Security researchers at Imperva have come across a new cryptojacking worm that infects Redis and Windows servers with cryptomining malware.
The attack, which has been dubbed RedisWannaMine by researchers from security firm Imperva, scans for misconfigured Redis deployments and Windows Servers that are still vulnerable to the Eternal Blue SMB exploit.
While investigating an attack against a web server that attempted to exploit the CVE-2017-9805 vulnerability in Apache Struts, the Imperva researchers located a command-and-control server hosting multiple attack scripts. One of those scripts was a new cryptomining downloader that exhibited worm-like behavior.
When executed, the script attempts to install a variety of packages through apt-get or yum—depending on the Linux distribution—creates entries in crontab for persistence and adds a new authorized SSH key for authentication. It then proceeds to download a tool called masscan from GitHub and compiles it.
Masscan is a high-performance TCP port scanner and is used by RedisWannaMine to scan external and internal IP addresses for Redis deployments. Redis is an in-memory data store that can be used as a database, cache or message broker. It is usually deployed on internal networks, but thousands of such servers have been found exposed on the internet in the past. The project page of Masscan describes it as “TCP port scanner, spews SYN packets asynchronously, scanning entire Internet in under 5 minutes.”

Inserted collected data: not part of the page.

(** ** [makeConfig] *)

Lemma disconnect_servers cfg i cfg' : disconnect i cfg = Some cfg' → servers (cfg_net cfg') = servers (cfg_net cfg).
Proof.
  intros (out & _ & (inc & _ & [= <-])%bind_Some)%bind_Some. cbn.
  by destruct (enable_all_rest false inc (enable_all false out (cfg_net cfg))) as (_ & _ & ->),
    (enable_all_rest false out (cfg_net cfg)) as (_ & _ & ->).
Qed.
Lemma connect_servers cfg i cfg' : connect i cfg = Some cfg' → servers (cfg_net cfg') = servers (cfg_net cfg).
Proof.
  intros (out & _ & (inc & _ & [= <-])%bind_Some)%bind_Some. cbn.
  by destruct (enable_all_rest true inc (enable_all true out (cfg_net cfg))) as (_ & _ & ->),
    (enable_all_rest true out (cfg_net cfg)) as (_ & _ & ->).
Qed.

Lemma start1_servers cfg i names srv cfg' :
  start1 i names srv cfg = Some cfg' → servers (cfg_net cfg') = <[IInt (Z.of_nat i) := Some srv]> (servers (cfg_net cfg)).
Proof.
  intros (cfg1 & (cfg2 & E & [= <-])%bind_Some & (rn & Em & [= <-])%bind_Some)%bind_Some. cbn.
  rewrite (make_ends_servers _ _ _ Em). cbn. by rewrite (disconnect_servers _ _ _ E), insert_insert_eq.
Qed.

Definition row_names (l : list (nat * (list string * nat))) : list string := l ≫= λ x, x.2.1.

(** Starting peers one after the other, with fresh names. *)
Lemma start_all_spec l cfg :
  cfg_ok cfg → NoDup l.*1 → NoDup (row_names l) →
  (∀ i names srv, (i, (names, srv)) ∈ l → (i < cfg_n cfg)%nat ∧ length names = cfg_n cfg) →
  (∀ nm, nm ∈ row_names l → ends (cfg_net cfg) !! IString nm = None) →
  ∃ cfg', start_all l cfg = Some cfg' ∧ cfg_ok cfg' ∧ cfg_n cfg' = cfg_n cfg ∧
    (∀ i names srv, (i, (names, srv)) ∈ l → servers (cfg_net cfg') !! IInt (Z.of_nat i) = Some (Some srv) ∧
       endnames cfg' !! i = Some (Some names)) ∧
    (∀ i, i ∉ l.*1 → servers (cfg_net cfg') !! IInt (Z.of_nat i) = servers (cfg_net cfg) !! IInt (Z.of_nat i) ∧
       endnames cfg' !! i = endnames cfg !! i).
Proof.
  revert cfg. induction l as [|[i0 [names0 srv0]] l IH]; intros cfg Hok Hnd Hnn Hl Hnew.
  { exists cfg. split_and!; [done|done|done|by intros ??? ?%elem_of_nil|done]. }
  cbn in Hnd. apply NoDup_cons in Hnd as [Hi0 Hnd]. cbn in Hnn. apply NoDup_app in Hnn as (Hn0 & Hdis & Hnn).
  destruct (Hl i0 names0 srv0 ltac:(left)) as [Hlt Hlen0].
  assert (take (cfg_n cfg) names0 = names0) as Htake by (apply take_ge; lia).
  destruct (start1_total cfg i0 names0 srv0 Hok Hlt) as [cfg1 E].
  { by rewrite Htake. }
  { intros nm Hnm. rewrite Htake in Hnm. apply Hnew. cbn. apply elem_of_app. by left. }
  assert (cfg_n cfg ≤ length names0)%nat as Hle by lia.
  destruct (start1_ok _ _ _ _ _ Hok Hlt Hle E) as (Hok1 & _ & He1 & Hn1). rewrite Htake in He1.
  destruct (IH cfg1 Hok1 Hnd Hnn) as (cfg' & E' & Hok' & Hn' & Hin & Hout).
  { intros i names srv Hi. rewrite Hn1. apply (Hl i names srv). by right. }
  { intros nm Hnm. rewrite (start1_ends _ _ _ _ _ _ E); [|by intros ?; eapply Hdis].
    apply Hnew. cbn. apply elem_of_app. by right. }
  exists cfg'. cbn. rewrite E. split_and!; [done|done|lia| |].
  - intros i names srv [[= -> -> ->]|Hi]%elem_of_cons; [|by apply Hin]. destruct (Hout _ Hi0) as [-> ->].
    rewrite (start1_servers _ _ _ _ _ E), He1, lookup_insert_eq, list_lookup_insert_eq; [done|].
    by rewrite (ok_endnames _ Hok).
  - intros i [Hne Hi]%not_elem_of_cons. destruct (Hout _ Hi) as [-> ->].
    rewrite (start1_servers _ _ _ _ _ E), He1, lookup_insert_ne, list_lookup_insert_ne; [done|..].
    all: congruence || (intros [= H%Nat2Z.inj]; congruence).
Qed.

Lemma connect_all_spec l cfg :
  cfg_ok cfg → (∀ i, i ∈ l → (i < cfg_n cfg)%nat ∧ has_row cfg i) →
  ∃ cfg', connect_all l cfg = Some cfg' ∧ cfg_ok cfg' ∧ cfg_n cfg' = cfg_n cfg ∧ endnames cfg' = endnames cfg ∧
    servers (cfg_net cfg') = servers (cfg_net cfg) ∧ ∀ i, (i ∈ l ∨ is_connected cfg i) → is_connected cfg' i.
Proof.
  revert cfg. induction l as [|i0 l IH]; intros cfg Hok Hl.
  { exists cfg. split_and!; try done. by intros i [?%elem_of_nil|?]. }
  destruct (Hl i0 ltac:(left)) as [Hlt Hrow]. destruct (connect_total cfg i0 Hok Hlt Hrow) as [cfg1 E].
  destruct (connect_ok _ _ _ Hok Hlt E) as (Hok1 & Hc1 & He1 & Hn1).
  destruct (IH cfg1 Hok1) as (cfg' & E' & Hok' & Hn' & He' & Hs' & Hc').
  { intros i Hi. unfold has_row. rewrite Hn1, He1. apply Hl. by right. }
  exists cfg'. cbn [connect_all]. rewrite E, He', Hs', (connect_servers _ _ _ E), Hn', Hn1. cbn [mbind option_bind]. split_and!; try done.
  intros i Hi. apply Hc'. unfold is_connected. rewrite Hc1. destruct (decide (i = i0)) as [->|Hne].
  - right. rewrite list_lookup_insert_eq; [done|]. by rewrite (ok_connected _ Hok).
  - rewrite list_lookup_insert_ne by done. destruct Hi as [[->|Hi]%elem_of_cons|Hi]; [done|by left|by right].
Qed.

When an unprotected Redis server is discovered, the script installs cryptomining malware on it and creates crontab entries for persistence. The script then launches another scan, this time for Windows Servers that accept SMB connections.
The goal of the second scan is to find servers that are vulnerable to the Eternal Blue SMB exploit used by WannaCry, NotPetya and other malware attacks over the past year. When such a servers are identified, the script downloads and installs a different cryptomining component for Windows.
Compared to past cryptojacking attacks that primarily target servers available on the internet, RedisWannaMine also spreads laterally through local networks, making it much more dangerous to companies.
The malware “is more complex in terms of evasion techniques and capabilities,” the Imperva researchers said in a report. “It demonstrates a worm-like behavior combined with advanced exploits to increase the attackers’ infection rate and fatten their wallets. In a nutshell, cryptojacking attackers have upped their game and they are getting crazier by the minute!”